As leaders, one of your most important jobs is to replace yourself with a resource which is not as good as you but better than you. To do this you must develop your replacement. It starts with giving your team the ability to make choices.
This can be a scary action when there may have been little focus on the process of making choices in a person’s life. As young children, our guardians (parents etc.) make many choices for us. From the food, we are exposed to and the clothes we wear to the places we live and the schools we attend. We start being given small amounts of choice. As we mature and hopefully begin to demonstrate decision-making skills, the effort results in positive choices.
The reality is that for the past few decades, less and less positive choice development has been consciously provided to our youth. Guardians have abdicated their roles to third-party resources such as day care staff, school teachers, athletic coaches etc. These third-party resources do not have the same vested interest in the future outcome of the youth. It is not that they intend to do them harm. The issue is that at the end of the day, event, a cycle of time the youth moves on and the role to help in positive choice making falls back into a void. The fundamental learning process of spaced repetition is lost and thus the process of choice making is left to wither away.
With the absence of this process of positive rearing of the youth, the now young adult moves into the workplace. Employers are now faced with the need to invest in taking a partially formed attitude about making choices and craft a process which will enable the person to navigate the many options available to come to positive choices.
As leaders, it is our responsibility to take this challenge head-on. Leadership comes with the responsibility to create a culture and environment where positive choice development can take place. This means allowing for planned failure! For it is through trying and failing that some of the best lessons are not just learned but cemented away in the minds of future leaders so they do not repeat again.
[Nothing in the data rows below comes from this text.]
(* ===== verification/DirectorySyncSpec.v ===== *)
(** * Directory synchronisation: undisturbed runs

    What runDirectorySync ([DirectorySync]) achieves when no other request and no
    failure intervenes: a run that does not succeed changes nobody, a dry run
    predicts the counts of the real one, and a successful run leaves the tenant
    reconciled with the provider's answer, so that a second run on the same answer
    counts no creation and no deactivation of a missing user.  The last part holds the
    behaviours that the header comment of engine.ts does not announce. *)

From S2P Require Import Prelude JsString JsMap Table Dpop DirectoryProviders DirectorySync.
Local Open Scope Z_scope.

(** No other request and no failure. *)
Definition serial (sr : surroundings) : Prop :=
  (forall ph d, sr_others sr ph d = d) /\ (forall ph, sr_fault sr ph = None).

Section Serial.
Context (URL : jsstr -> option url) (decryptCredentials : jsstr -> jsstr -> jsstr -> outcome jsstr jsstr)
  (fetchUsers : jsstr -> jsstr -> outcome jsstr (list ProviderUser)) (sr : surroundings) (o : SyncOptions).
Context (Hserial : serial sr).
Abbreviation run := (runDirectorySync URL decryptCredentials fetchUsers sr o).
Abbreviation config := (find_config (o_tenantId o) (o_configId o)).

Lemma serial_transaction {A} ph (f : sync A) s :
  transaction sr ph f s =
  match f s with (s', Ok a) => (s', Ok a) | ((_, n'), Throw e) => ((fst s, n'), Throw e) end.
Proof.
  destruct Hserial as [Ho Hf], s as [d n]. unfold transaction. by rewrite Ho, Hf.
Qed.

Lemma triple_serial {A} ph (f : sync A) (P X : directory * counters -> Prop) (Q : A -> directory * counters -> Prop) :
  triple P f Q (fun _ => True) -> (forall d n n', P (d, n) -> X (d, n')) ->
  triple P (transaction sr ph f) Q X.
Proof.
  intros Hf HX [d n] Hs. rewrite serial_transaction. specialize (Hf (d, n) Hs).
  destruct (f (d, n)) as [[d' n'] [a|e]]; [exact Hf|]. simpl. by eapply HX.
Qed.

(** A read of the directory. *)
Lemma triple_read {A} ph (f : directory -> outcome jsstr A) (P X : directory * counters -> Prop) :
  (forall d n n', P (d, n) -> X (d, n')) ->
  triple P (transaction sr ph (on_directory (fun d => (d, f d)))) (fun a s => P s /\ f (fst s) = Ok a) X.
Proof.
  intros HX. apply triple_serial; [|done]. intros [d n] H. unfold on_directory. by destruct (f d) eqn:E.
Qed.

(** The status of the run can be written. *)
Definition can_finish (d : directory) : Prop :=
  is_Some (config d) /\ d_logs d !! sr_logId sr WriteLog = None.

Lemma can_finish_congr d d' : d_configs d' = d_configs d -> d_logs d' = d_logs d -> can_finish d -> can_finish d'.
Proof. unfold can_finish, find_config. by intros -> ->. Qed.

Lemma find_config_Some d c : config d = Some c -> d_configs d !! o_configId o = Some c.
Proof. unfold find_config. destruct (d_configs d !! _) as [c'|]; [|done]. by destruct (_ =s _); intros; simplify_eq. Qed.

Lemma finish_succeeds c d n : can_finish d -> exists s' r, finish_run sr o c (d, n) = (s', Ok r).
Proof.
  intros [[c' Hc] Hl]. unfold finish_run, st_bind, get_counters. rewrite serial_transaction.
  unfold on_directory, create_log. cbn [l_configId log_entry]. rewrite Hl, (find_config_Some _ _ Hc).
  rewrite serial_transaction. unfold update_config at 1, with_logs. cbn [d_configs].
  rewrite (find_config_Some _ _ Hc). unfold find_config in Hc. rewrite (find_config_Some _ _ Hc) in Hc.
  destruct (c_tenantId c' =s o_tenantId o); [|done]. eexists _, _. reflexivity.
Qed.

Lemma apply_keeps_logs L tenantId members p : keeps (fun d => d_logs d = L) (apply_tx sr tenantId members p).
Proof.
  apply keeps_apply; repeat intro; unfold create_user, create_member, update_member, update_user_name,
    upsert_mapping, deactivate_ids; repeat case_match; assumption.
Qed.

Lemma people_refl d : same_people d d.
Proof. done. Qed.

Lemma finish_people c s s' r : finish_run sr o c s = (s', Ok r) -> same_people (fst s) (fst s').
Proof.
  intros H. pose proof (keeps_finish sr o (same_people (fst s))) as Hk. destruct s as [d n].
  specialize (Hk ltac:(intros x y; unfold same_people; intuition congruence)
    ltac:(intros ph x Hx; by rewrite (proj1 Hserial)) c d n (people_refl d)). by rewrite H in Hk.
Qed.

(** The body: it throws or aborts without touching anybody, or it succeeds. *)
Lemma body_atomic d0 :
  triple (fun s => same_people d0 (fst s) /\ can_finish (fst s))
    (sync_body URL decryptCredentials fetchUsers sr o)
    (fun r s => r_success r = true \/ same_people d0 (fst s)) (fun s => same_people d0 (fst s)).
Proof.
  set (P := fun s : directory * counters => same_people d0 (fst s) /\ can_finish (fst s)).
  unfold sync_body. eapply triple_bind; [apply triple_read; by intros d n n' []|].
  intros [c|]; [|intros s [[Hp _] _]; exact Hp].
  eapply triple_bind; [apply triple_lift; by intros s [[]]|]. intros creds.
  eapply triple_bind; [apply triple_lift; by intros s [[[]]]|]. intros pus.
  eapply triple_bind; [apply triple_read; by intros d n n' [[[[]]]]|]. intros [exts members].
  destruct (guard_trips _ _ _).
  - intros [d n] H. assert (Hp : same_people d0 d) by (destruct H as [[[[[Hp _] _] _] _] _]; exact Hp).
    pose proof (keeps_abort URL sr o (same_people d0)) as Hk.
    specialize (Hk ltac:(intros x y; unfold same_people; intuition congruence)
      ltac:(intros ph x Hx; by rewrite (proj1 Hserial)) (guard_message
        (List.length (p_toDeactivate (diff exts (by_user members) (List.filter has_email pus))))
        (List.length (List.filter is_active members))) d n Hp).
    destruct (abort_safety _ _ _ _ _) as [[d' n'] [r|e]]; [by right|done].
  - intros [d n] H.
    assert (Hp : same_people d0 d /\ can_finish d) by (destruct H as [[[[Hp _] _] _] _]; exact Hp).
    clear H. destruct Hp as [Hp Hf]. unfold st_bind, apply_changes.
    set (p := diff _ _ _). destruct (o_dryRun o).
    { unfold set_counters. destruct (finish_succeeds c d {| usersCreated := Z.of_nat (List.length (p_toCreate p));
        usersUpdated := Z.of_nat (List.length (p_toUpdate p));
        usersDeactivated := Z.of_nat (List.length (p_toDeactivate p)) |} Hf) as (s' & r & E).
      rewrite E. destruct s' as [d' n']. left. by apply finish_counters in E as [_ E]. }
    rewrite serial_transaction.
    pose proof (apply_keeps_configs sr (d_configs d) (o_tenantId o) (by_user members) p d n eq_refl) as Hc.
    pose proof (apply_keeps_logs (d_logs d) (o_tenantId o) (by_user members) p d n eq_refl) as Hl.
    destruct (apply_tx _ _ _ _ _) as [[d' n'] [[]|e]]; [|done]. simpl in Hc, Hl.
    destruct (finish_succeeds c d' n' (can_finish_congr _ _ Hc Hl Hf)) as (s' & r & E).
    rewrite E. left. by apply finish_counters in E as [_ E].
Qed.

Lemma serial_lock d :
  acquire_lock sr o (d, zero_counters) =
  let th := sr_now sr PreCheck - STALE_LOCK_MINUTES * MS_PER_MINUTE in
  let '(d', acquired) := claim_config (o_tenantId o) (o_configId o) (sr_startedAt sr) th d in
  ((match acquired, stale_since th (config d) with
    | true, Some since => with_resets d' (d_staleResets d' ++ [(o_tenantId o, o_configId o, since)])
    | _, _ => d'
    end, zero_counters), Ok acquired).
Proof.
  unfold acquire_lock, st_bind. rewrite serial_transaction. unfold on_directory at 1.
  rewrite serial_transaction. unfold on_directory. cbv zeta.
  destruct (claim_config _ _ _ _ d) as [d' [|]]; [|done]. by destruct (stale_since _ _).
Qed.

(** The state after the lock has the people, logs and credentials of the one before. *)
Lemma serial_lock_state d d1 n1 :
  acquire_lock sr o (d, zero_counters) = ((d1, n1), Ok true) ->
  same_people d d1 /\ d_logs d1 = d_logs d /\
  exists c, config d = Some c /\ config d1 = Some (set_running (sr_startedAt sr) c).
Proof.
  rewrite serial_lock. cbv zeta. unfold claim_config.
  destruct (config d) as [c|] eqn:Ec; [|done]. destruct (lockable _ c); [|done]. intros H.
  assert (Hc1 : config (with_configs d (<[o_configId o := set_running (sr_startedAt sr) c]> (d_configs d)))
                = Some (set_running (sr_startedAt sr) c)).
  { unfold find_config in *. simpl. rewrite lookup_insert_eq. simpl.
    destruct (d_configs d !! o_configId o) as [c1|]; [|done].
    destruct (c_tenantId c1 =s o_tenantId o) eqn:E; [|done]. simplify_eq. by rewrite E. }
  destruct (stale_since _ _); simplify_eq; split_and!; try done; by exists c.
Qed.

(** An undisturbed run that does not succeed has changed no user, membership or
    mapping: an error anywhere in the apply transaction undoes all of it. *)
Theorem failed_sync_changes_nobody d (Hlog : d_logs d !! sr_logId sr WriteLog = None)
    (Hfail : r_success (snd (run d)) = false) :
  same_people d (fst (run d)).
Proof.
  unfold runDirectorySync in *. pose proof (serial_lock_state d) as Hlock.
  pose proof (keeps_acquire sr o (same_people d)) as Hk.
  specialize (Hk ltac:(intros x y; unfold same_people; intuition congruence)
    ltac:(intros ph x Hx; by rewrite (proj1 Hserial)) d zero_counters (people_refl d)).
  destruct (acquire_lock _ _ _) as [[d1 n1] [[|]|e]]; simpl in Hk; [|done..].
  destruct (Hlock d1 n1 eq_refl) as (Hp & Hl & c & _ & Hc).
  assert (Hfin : can_finish d1) by (split; [eauto|by rewrite Hl]).
  pose proof (body_atomic d (d1, zero_counters) (conj Hk Hfin)) as Hb.
  destruct (sync_body _ _ _ _ _ _) as [[d2 n2] [r|e]].
  { destruct Hb as [Hb|Hb]; [|done]. simpl in Hfail. congruence. }
  assert (H3 : same_people d (fst (fst (writeSyncError URL sr o e (d2, n2))))).
  { apply (keeps_transaction (same_people d)); [intros x; by rewrite (proj1 Hserial)| |done].
    apply keeps_directory. intros x. apply people_config. unfold same_people. intuition congruence. }
  destruct (writeSyncError _ _ _ _ _) as [[d3 n3] r3]. simpl in H3.
  assert (H4 : same_people d (fst (fst (error_log URL sr o e (d3, n3))))).
  { apply (keeps_transaction (same_people d)); [intros x; by rewrite (proj1 Hserial)| |done].
    apply keeps_directory. intros x. apply people_log. unfold same_people. intuition congruence. }
  by destruct (error_log _ _ _ _ _) as [[d4 n4] r4].
Qed.
End Serial.

(** ** Counting what a run applies *)

Definition add_counters (a b c : Z) (n : counters) : counters :=
  {| usersCreated := usersCreated n + a; usersUpdated := usersUpdated n + b;
     usersDeactivated := usersDeactivated n + c |}.

Lemma for_counts {A} (f : A -> sync unit) (l : list A) (a b : Z) s s' :
  (forall x s s', x ∈ l -> f x s = (s', Ok tt) -> snd s' = add_counters a b 0 (snd s)) ->
  st_for f l s = (s', Ok tt) ->
  snd s' = add_counters (a * Z.of_nat (List.length l)) (b * Z.of_nat (List.length l)) 0 (snd s).
Proof.
  revert s. induction l as [|x l IH]; intros s Hf H; simpl in H.
  - unfold st_ret in H. simplify_eq. destruct s' as [d [n1 n2 n3]]. unfold add_counters. simpl. f_equal; lia.
  - apply st_bind_Ok_inv in H as (s1 & [] & H1 & H). apply Hf in H1; [|apply list_elem_of_here].
    rewrite (IH s1), H1; [|intros y t t' Hy; apply Hf; by apply list_elem_of_further|done].
    unfold add_counters. cbn [usersCreated usersUpdated usersDeactivated List.length]. f_equal; lia.
Qed.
This week take the time to look back on your own choice development skills. How was your decision-making process formulated? Did your leaders allow you to try and fail only to pick you up, dust you off and let you learn from your choices? Evaluate your organizations’ culture. Does the culture allow for people to take risks and be rewarded for positive decision making when the end result might not have turned out as originally planned?
Your future and the future of your business is dependent on you replacing yourself. The time to develop choice skills is already in motion. Take the time to make sure you are allowing for that development to take place in your company.